A useful rule, when trying to understand current affairs, is AAL: Acronyms Always Lie.
A case in point would be the acronym of the year so far: TACO (Trump Always Chickens Out). It means that Donald Trump is always bluffing and, when push finally comes to shove, he folds.
TACO has caught on since Liberation Day and the onset of Trump 2.0’s tariff agenda, and is now deployed again and again to describe the President’s latest ceasefire with Iran.
Over free trade, Greenland, and the Middle East, he’s shown himself to be a playground bully who loves to intimidate adversaries only to cave whenever the going gets tough.
Market analysts like to talk about “the TACO trade” – the idea being that, while the media pulls its hair out over the President’s latest antics, the smart money knows that he won’t actually upend the global financial system.
TACO delights NeverTrumpers because it so directly contradicts the President’s idea of himself as a bold and world-changing leader who makes the tough decisions others can’t stomach.

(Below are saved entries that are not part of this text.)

(* ===== verification/OciClient.v ===== *)
(** * Pulling images ([crates/oci/src/{client,bundle,descriptor,cache}.rs])

    Images are pulled into a cache of blobs, each under the path its digest
    names, and bundles, whose metadata name the blobs.  The client runs on the
    files of the host ([HostFs]), any call of which may fail; what a registry
    answers is a [Registry], what a directory listing yields a [CacheListing].
    SHA-256 and the JSON documents are parameters ([Sha256], [Serde]). *)
From S2P Require Import Prelude Ext4Writer BTree Types HostPaths HostFs OciReference Artifacts ArtifactFiles.

(** ** Platforms ([types/src/lib.rs]) and descriptors *)
Inductive Os := Linux.
Inductive Arch := Amd64 | Arm64 | Arm | Riscv64 | Ppc64le | S390x.
Record Platform := mk_platform { pf_os : Os; pf_arch : Arch; pf_variant : option string }.
#[global] Instance Os_eq_dec : EqDecision Os.
Proof. solve_decision. Defined.
#[global] Instance Arch_eq_dec : EqDecision Arch.
Proof. solve_decision. Defined.
#[global] Instance Platform_eq_dec : EqDecision Platform.
Proof. solve_decision. Defined.
Definition linux_amd64 : Platform := mk_platform Linux Amd64 None.
Definition linux_arm64 : Platform := mk_platform Linux Arm64 None.
Definition linux_arm64_v8 : Platform := mk_platform Linux Arm64 (Some "v8"%string).

Inductive ClientError :=
| UnsupportedLayerMediaType (media_type : string)
| NoMatchingManifest (target : Platform) (available : list Platform)
| RegistryError (reference reason : string)
| CacheError (operation path reason : string)
| JsonError (operation reason : string)
| DigestMismatch (path expected actual : string)
| InvalidDescriptor (digest reason : string)
| InvalidImageConfig (reason : string).
Definition cache_error (operation path : string) (e : host_error) : ClientError := CacheError operation path (host_message e).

Griff Jenkins, the Trump-boosting personality on Fox News, has come up with his own TACO antonym acronym: NACHO (Never Avoids Confronting Hard Obstacles).
The T for Trump is missing but Jenkins seems proud of himself for coming up with another Mexican food-based abbreviation. That’s the level we’re operating on.
While not as dumb as NACHO, TACO is still a stupid term that speaks to the idiocy of our times. Say what you want about Trump, but there is nothing chicken about him or his second administration. Overturning the global financial order, threatening to annex Greenland or bombing the Iranian regime to pieces may be mad, rash, foolish and wrong. But it isn’t cowardice.
A more accurate acronym, though not as catchy, might be TAOB: Trump Always Over-Bids. He takes the French revolutionary concept of surenchère and gives it a New York dealmaker twist – upping the ante to terrifyingly violent extent in order to settle on less extreme but still advantageous terms. Trump’s “madman” approach is now so well-known that the Iranians appear wise to it. That’s why Tehran called its military response “Operation Madman”: to fight crazy, go crazier.
Say what you want about Trump, but there is nothing chicken about him or his second administration
The world more broadly appears to have understood that while most world leaders play strategic chess, Trump prefers the more transactional game of poker.
But he doesn’t just advance his interests with rhetorical threats and nasty Truth Social posts. He deploys hard power, too, from Venezuela to Iran and elsewhere. So to suggest that, by not implementing his full range of tariffs, or not invading Nuuk, or not dropping a nuclear weapon on Tehran, Trump is somehow “chickening out” or “backing down” is to misunderstand his approach. It also trivializes the Iran situation, as if the current war can be easily retreated from when it clearly can’t.
As Vice President J.D. Vance prepares to negotiate a very difficult hand in Islamabad with Iranian officials this weekend, he may well think to himself: “If only TACO were true.” If only Trump had wimped out of launching the Iran war, the world might be in a better place. (Vance would never air those thoughts publicly, of course.)
Talk of “TACO trading” also implies that, while the bovine public might freak out about Trump’s antics, cooler financial heads understand the real game. But that is cope – another over-used word. It’s a deluded attempt to pretend that grown-ups still control the world and that the Gods of the Stock Market can steer America on to a more correct and stable course.
Yet what this war has shown, again, is that markets are anything but rational. Everybody can see that Trump’s social media posts are often timed specifically to influence Wall Street, and that he tends to initiate the most disruptive military missions late on Friday evenings when markets are closed for the weekend. Yet traders still seem to interpret the most desperately optimistic Trump outbursts about ceasefires as peace guarantees, and treat his clearly hyperbolic threats of mass destruction as wholly credible. NKA: in other words, Nobody Knows Anything.